**EXERCISE OBJECTIVE**
Transcribe word for word the lines below from the line with "destruct (old !!" through the line with "destruct (Z.ltb_spec (stop a)", ends included.

Extracted data entries:
* * * * * * *

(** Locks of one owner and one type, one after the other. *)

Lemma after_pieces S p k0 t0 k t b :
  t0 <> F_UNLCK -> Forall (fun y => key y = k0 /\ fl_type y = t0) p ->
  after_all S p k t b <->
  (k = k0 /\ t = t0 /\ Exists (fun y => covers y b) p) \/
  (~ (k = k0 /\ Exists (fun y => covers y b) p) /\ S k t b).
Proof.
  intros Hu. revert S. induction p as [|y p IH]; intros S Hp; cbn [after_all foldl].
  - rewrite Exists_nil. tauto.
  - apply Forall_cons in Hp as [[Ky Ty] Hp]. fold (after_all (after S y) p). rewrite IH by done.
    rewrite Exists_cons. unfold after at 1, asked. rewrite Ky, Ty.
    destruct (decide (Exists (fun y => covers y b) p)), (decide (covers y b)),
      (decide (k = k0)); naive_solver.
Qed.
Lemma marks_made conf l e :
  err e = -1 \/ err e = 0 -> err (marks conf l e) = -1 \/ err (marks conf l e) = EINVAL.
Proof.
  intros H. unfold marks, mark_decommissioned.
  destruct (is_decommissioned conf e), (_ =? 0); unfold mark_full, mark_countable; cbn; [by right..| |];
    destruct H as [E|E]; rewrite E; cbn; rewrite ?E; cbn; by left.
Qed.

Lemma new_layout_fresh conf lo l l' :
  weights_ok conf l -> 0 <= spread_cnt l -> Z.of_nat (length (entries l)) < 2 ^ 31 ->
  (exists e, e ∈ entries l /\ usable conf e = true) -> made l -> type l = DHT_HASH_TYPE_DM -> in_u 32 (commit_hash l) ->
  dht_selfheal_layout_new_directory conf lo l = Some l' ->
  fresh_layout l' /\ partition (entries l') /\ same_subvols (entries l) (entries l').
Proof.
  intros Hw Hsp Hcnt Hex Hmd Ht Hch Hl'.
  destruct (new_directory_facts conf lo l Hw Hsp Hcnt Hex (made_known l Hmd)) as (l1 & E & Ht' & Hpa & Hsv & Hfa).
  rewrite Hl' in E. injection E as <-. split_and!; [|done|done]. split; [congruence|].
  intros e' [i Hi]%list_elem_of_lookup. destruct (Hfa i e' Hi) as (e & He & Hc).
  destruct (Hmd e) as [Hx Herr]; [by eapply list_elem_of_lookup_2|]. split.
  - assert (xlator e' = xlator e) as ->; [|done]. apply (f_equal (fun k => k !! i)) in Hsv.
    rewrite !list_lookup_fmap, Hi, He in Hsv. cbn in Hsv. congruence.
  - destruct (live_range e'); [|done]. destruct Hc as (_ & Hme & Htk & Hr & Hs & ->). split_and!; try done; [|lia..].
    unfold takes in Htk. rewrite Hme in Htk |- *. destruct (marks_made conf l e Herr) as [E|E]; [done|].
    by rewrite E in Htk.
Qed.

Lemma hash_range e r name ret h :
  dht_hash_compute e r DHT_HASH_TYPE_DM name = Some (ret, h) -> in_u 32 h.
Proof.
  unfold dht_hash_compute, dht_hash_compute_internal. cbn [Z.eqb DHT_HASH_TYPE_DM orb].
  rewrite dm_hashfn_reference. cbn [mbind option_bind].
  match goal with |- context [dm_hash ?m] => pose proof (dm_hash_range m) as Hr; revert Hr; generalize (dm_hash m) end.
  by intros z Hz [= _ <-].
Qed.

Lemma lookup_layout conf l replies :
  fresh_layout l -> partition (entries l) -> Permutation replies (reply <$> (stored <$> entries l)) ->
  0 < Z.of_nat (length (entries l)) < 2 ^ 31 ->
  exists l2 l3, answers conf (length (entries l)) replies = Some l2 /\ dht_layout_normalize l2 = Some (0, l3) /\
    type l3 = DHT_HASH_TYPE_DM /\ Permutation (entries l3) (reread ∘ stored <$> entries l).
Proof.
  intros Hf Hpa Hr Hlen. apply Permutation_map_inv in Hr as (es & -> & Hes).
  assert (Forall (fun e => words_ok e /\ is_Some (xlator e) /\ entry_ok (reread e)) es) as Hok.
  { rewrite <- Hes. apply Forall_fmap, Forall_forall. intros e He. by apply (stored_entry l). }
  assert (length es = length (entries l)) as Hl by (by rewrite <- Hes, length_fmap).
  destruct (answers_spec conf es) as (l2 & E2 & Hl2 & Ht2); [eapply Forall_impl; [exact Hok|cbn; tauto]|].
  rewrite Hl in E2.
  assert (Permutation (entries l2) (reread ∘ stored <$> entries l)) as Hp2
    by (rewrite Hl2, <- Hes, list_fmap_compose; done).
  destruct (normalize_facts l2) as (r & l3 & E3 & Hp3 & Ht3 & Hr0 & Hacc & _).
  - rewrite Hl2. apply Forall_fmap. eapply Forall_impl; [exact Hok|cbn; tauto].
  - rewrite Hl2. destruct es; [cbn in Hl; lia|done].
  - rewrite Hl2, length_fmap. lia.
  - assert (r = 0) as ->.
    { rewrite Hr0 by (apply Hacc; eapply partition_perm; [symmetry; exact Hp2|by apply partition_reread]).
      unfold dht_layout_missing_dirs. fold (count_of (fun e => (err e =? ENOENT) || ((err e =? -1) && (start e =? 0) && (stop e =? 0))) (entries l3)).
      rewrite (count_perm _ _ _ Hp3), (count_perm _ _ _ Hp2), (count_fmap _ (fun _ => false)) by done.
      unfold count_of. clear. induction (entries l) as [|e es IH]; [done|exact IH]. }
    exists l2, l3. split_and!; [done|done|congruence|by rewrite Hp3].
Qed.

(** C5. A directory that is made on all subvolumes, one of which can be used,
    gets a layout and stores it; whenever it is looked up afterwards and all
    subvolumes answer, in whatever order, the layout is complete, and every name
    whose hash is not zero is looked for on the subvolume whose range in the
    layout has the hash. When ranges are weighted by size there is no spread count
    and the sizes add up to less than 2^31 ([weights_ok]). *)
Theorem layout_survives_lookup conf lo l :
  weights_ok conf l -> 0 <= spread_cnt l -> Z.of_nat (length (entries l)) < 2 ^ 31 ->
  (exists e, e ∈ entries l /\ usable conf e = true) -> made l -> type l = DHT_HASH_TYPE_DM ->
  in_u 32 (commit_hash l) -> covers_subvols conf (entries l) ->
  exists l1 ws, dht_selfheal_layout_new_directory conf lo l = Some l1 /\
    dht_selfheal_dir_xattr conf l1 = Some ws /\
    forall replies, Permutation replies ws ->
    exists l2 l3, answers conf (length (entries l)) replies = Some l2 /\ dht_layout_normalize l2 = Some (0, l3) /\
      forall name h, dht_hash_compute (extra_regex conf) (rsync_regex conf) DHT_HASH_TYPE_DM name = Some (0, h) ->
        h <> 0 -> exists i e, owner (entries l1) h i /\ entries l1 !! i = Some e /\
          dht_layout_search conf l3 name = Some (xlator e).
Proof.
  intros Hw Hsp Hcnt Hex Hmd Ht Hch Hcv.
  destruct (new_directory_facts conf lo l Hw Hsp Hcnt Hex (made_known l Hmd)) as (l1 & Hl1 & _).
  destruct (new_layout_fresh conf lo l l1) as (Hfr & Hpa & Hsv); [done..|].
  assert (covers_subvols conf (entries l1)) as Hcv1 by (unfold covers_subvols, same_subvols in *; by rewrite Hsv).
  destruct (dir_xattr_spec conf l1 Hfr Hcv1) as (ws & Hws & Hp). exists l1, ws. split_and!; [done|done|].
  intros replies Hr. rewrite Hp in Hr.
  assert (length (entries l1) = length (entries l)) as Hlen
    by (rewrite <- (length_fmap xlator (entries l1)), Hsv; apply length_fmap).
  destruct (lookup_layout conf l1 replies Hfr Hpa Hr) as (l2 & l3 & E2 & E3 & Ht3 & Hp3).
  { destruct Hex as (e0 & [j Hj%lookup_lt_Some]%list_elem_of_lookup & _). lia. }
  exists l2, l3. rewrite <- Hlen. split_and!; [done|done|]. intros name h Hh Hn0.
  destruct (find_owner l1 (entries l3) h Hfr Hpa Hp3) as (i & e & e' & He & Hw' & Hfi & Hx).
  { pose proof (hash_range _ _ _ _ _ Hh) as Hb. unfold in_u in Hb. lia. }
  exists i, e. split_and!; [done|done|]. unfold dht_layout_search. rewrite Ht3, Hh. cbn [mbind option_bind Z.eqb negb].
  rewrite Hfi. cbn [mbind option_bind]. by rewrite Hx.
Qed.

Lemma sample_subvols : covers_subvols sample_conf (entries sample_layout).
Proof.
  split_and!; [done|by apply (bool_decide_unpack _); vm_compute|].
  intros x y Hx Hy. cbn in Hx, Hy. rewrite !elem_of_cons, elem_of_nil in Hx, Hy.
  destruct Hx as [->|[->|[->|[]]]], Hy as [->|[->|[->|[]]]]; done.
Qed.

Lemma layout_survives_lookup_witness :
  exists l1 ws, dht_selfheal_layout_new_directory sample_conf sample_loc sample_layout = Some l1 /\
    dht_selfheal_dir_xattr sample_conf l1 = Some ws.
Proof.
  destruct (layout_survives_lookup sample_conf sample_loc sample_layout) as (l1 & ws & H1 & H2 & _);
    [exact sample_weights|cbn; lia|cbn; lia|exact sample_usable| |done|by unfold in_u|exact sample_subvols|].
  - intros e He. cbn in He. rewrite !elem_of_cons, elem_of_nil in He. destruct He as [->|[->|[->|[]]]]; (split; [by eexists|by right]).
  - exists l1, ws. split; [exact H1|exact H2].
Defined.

* * * * * * *

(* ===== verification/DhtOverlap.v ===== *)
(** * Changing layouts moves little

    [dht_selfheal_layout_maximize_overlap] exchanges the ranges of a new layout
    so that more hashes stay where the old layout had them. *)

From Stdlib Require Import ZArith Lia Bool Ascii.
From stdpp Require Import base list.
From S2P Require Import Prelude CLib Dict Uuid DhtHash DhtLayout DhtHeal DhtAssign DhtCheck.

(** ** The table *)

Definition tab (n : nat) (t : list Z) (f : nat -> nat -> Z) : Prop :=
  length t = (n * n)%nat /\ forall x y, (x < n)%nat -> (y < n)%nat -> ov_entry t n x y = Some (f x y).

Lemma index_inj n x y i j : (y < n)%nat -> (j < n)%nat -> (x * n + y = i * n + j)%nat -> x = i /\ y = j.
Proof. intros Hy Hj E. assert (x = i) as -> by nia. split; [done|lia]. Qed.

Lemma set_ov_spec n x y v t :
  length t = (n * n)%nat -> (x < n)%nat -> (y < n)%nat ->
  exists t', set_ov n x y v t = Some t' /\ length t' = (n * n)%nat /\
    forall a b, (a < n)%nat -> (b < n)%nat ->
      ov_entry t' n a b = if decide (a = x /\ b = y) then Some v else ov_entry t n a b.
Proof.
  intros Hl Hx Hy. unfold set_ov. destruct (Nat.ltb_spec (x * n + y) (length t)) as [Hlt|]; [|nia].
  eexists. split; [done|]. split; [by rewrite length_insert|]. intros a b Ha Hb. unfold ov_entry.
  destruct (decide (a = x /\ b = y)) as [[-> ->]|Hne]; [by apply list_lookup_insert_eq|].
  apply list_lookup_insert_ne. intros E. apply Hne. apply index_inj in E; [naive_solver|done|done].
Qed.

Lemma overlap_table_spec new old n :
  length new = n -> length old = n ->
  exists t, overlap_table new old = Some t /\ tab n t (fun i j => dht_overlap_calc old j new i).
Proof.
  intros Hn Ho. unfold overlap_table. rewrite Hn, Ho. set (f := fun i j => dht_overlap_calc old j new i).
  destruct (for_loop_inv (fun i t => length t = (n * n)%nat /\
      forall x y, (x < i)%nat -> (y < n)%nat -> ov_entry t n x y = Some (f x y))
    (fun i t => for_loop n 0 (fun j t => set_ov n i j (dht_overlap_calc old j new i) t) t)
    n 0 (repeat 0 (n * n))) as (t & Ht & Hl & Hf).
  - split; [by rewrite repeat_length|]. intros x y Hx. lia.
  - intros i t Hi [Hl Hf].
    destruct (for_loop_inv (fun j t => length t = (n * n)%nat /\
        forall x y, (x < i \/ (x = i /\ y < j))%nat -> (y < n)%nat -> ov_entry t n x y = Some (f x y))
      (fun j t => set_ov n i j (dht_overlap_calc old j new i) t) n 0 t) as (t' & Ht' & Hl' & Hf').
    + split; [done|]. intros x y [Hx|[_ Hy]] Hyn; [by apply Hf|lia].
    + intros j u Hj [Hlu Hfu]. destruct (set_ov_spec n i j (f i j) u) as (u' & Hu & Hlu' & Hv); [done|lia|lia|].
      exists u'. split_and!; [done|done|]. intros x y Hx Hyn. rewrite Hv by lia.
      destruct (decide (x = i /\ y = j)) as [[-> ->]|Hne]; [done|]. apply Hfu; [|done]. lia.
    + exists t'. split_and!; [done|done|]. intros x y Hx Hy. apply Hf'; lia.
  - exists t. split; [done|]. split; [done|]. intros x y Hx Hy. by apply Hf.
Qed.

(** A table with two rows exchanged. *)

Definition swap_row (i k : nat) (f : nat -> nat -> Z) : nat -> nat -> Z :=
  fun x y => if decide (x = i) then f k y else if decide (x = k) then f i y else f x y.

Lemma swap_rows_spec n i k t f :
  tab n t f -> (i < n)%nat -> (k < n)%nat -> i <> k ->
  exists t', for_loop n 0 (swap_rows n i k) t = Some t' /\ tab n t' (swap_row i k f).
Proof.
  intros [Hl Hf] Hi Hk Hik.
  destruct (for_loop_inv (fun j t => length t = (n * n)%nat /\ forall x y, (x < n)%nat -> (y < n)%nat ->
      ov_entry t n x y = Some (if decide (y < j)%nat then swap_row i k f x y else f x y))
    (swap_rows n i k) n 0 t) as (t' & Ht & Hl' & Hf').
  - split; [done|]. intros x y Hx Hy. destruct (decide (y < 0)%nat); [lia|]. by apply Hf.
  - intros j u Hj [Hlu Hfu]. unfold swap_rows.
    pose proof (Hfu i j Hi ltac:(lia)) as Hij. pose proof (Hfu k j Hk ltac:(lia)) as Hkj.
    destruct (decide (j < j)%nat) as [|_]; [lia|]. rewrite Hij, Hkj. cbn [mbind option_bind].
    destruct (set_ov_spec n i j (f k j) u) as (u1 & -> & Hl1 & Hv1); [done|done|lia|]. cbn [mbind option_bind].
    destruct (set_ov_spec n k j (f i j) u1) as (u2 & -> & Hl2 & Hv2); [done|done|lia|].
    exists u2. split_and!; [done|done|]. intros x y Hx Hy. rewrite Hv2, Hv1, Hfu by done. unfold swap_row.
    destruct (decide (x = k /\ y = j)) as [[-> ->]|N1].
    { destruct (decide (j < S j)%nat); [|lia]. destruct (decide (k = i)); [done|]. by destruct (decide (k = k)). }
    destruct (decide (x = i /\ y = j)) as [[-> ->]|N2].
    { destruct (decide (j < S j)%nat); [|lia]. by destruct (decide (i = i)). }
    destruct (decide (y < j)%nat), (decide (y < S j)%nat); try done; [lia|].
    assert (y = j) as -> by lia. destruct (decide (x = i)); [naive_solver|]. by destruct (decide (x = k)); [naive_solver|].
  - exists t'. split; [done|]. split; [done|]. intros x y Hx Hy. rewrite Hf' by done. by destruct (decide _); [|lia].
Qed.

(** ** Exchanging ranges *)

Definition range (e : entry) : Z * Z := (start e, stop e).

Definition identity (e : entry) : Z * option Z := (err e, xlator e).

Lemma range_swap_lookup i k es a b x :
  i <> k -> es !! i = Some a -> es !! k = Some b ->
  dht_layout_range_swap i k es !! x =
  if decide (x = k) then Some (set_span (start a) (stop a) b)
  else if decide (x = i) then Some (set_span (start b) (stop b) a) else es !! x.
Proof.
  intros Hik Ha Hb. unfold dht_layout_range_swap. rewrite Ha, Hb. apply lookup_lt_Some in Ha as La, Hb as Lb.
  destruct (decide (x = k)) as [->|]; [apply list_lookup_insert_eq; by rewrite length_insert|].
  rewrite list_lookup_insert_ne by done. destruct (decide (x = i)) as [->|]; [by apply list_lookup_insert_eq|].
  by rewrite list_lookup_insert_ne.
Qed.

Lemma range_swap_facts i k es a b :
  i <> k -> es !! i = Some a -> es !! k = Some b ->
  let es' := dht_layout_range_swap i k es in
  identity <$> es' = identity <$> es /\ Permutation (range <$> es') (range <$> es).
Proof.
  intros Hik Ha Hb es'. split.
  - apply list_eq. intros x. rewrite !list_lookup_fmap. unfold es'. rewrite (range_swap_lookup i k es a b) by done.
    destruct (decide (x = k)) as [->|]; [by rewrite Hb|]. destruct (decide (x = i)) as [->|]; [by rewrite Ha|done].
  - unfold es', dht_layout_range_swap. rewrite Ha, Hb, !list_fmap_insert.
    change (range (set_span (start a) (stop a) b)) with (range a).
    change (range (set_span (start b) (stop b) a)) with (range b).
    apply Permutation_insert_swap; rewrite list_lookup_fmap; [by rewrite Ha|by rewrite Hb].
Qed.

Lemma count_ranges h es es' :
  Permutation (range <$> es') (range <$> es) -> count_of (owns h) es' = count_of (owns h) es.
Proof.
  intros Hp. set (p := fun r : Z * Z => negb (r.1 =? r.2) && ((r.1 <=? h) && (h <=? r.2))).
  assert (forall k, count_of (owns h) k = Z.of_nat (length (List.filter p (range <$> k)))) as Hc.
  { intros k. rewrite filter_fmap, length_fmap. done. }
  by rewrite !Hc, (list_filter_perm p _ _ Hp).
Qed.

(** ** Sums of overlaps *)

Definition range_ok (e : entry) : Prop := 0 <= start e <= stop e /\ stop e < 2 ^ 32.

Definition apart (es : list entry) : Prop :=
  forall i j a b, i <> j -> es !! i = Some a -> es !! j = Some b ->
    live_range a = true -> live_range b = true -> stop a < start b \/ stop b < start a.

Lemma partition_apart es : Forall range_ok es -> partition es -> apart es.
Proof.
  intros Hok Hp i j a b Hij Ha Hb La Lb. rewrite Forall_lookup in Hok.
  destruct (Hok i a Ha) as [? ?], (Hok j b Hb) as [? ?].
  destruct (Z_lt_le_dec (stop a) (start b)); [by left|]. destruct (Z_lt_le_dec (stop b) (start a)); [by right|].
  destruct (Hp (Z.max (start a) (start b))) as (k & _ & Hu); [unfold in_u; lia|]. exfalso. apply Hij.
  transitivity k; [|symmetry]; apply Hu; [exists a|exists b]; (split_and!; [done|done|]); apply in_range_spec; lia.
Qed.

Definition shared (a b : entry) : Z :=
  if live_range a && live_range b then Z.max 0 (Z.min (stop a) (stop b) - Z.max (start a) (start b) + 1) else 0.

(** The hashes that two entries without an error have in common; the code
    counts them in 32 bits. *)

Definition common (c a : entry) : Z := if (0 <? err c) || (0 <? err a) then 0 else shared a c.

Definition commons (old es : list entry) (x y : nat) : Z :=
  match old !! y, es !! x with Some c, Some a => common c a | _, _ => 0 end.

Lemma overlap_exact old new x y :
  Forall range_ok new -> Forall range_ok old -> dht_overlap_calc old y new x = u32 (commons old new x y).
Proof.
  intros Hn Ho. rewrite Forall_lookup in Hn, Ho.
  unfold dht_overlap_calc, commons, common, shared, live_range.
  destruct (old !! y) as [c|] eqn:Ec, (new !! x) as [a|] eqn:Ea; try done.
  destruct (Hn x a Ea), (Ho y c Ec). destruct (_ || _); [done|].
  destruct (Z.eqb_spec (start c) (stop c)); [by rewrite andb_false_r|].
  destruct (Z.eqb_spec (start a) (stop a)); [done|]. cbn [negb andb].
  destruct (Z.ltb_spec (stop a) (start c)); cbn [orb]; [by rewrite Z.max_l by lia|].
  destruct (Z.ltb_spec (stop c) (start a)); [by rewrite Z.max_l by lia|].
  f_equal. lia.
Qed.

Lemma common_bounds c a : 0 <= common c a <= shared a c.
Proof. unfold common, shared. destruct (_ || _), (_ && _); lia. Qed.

* * * * * * *

**SOLUTION TO THIS EXERCISE**
  destruct (old !! y) as [c|] eqn:Ec, (new !! x) as [a|] eqn:Ea; try done.
  destruct (Hn x a Ea), (Ho y c Ec). destruct (_ || _); [done|].
  destruct (Z.eqb_spec (start c) (stop c)); [by rewrite andb_false_r|].
  destruct (Z.eqb_spec (start a) (stop a)); [done|]. cbn [negb andb].
  destruct (Z.ltb_spec (stop a) (start c)); cbn [orb]; [by rewrite Z.max_l by lia|].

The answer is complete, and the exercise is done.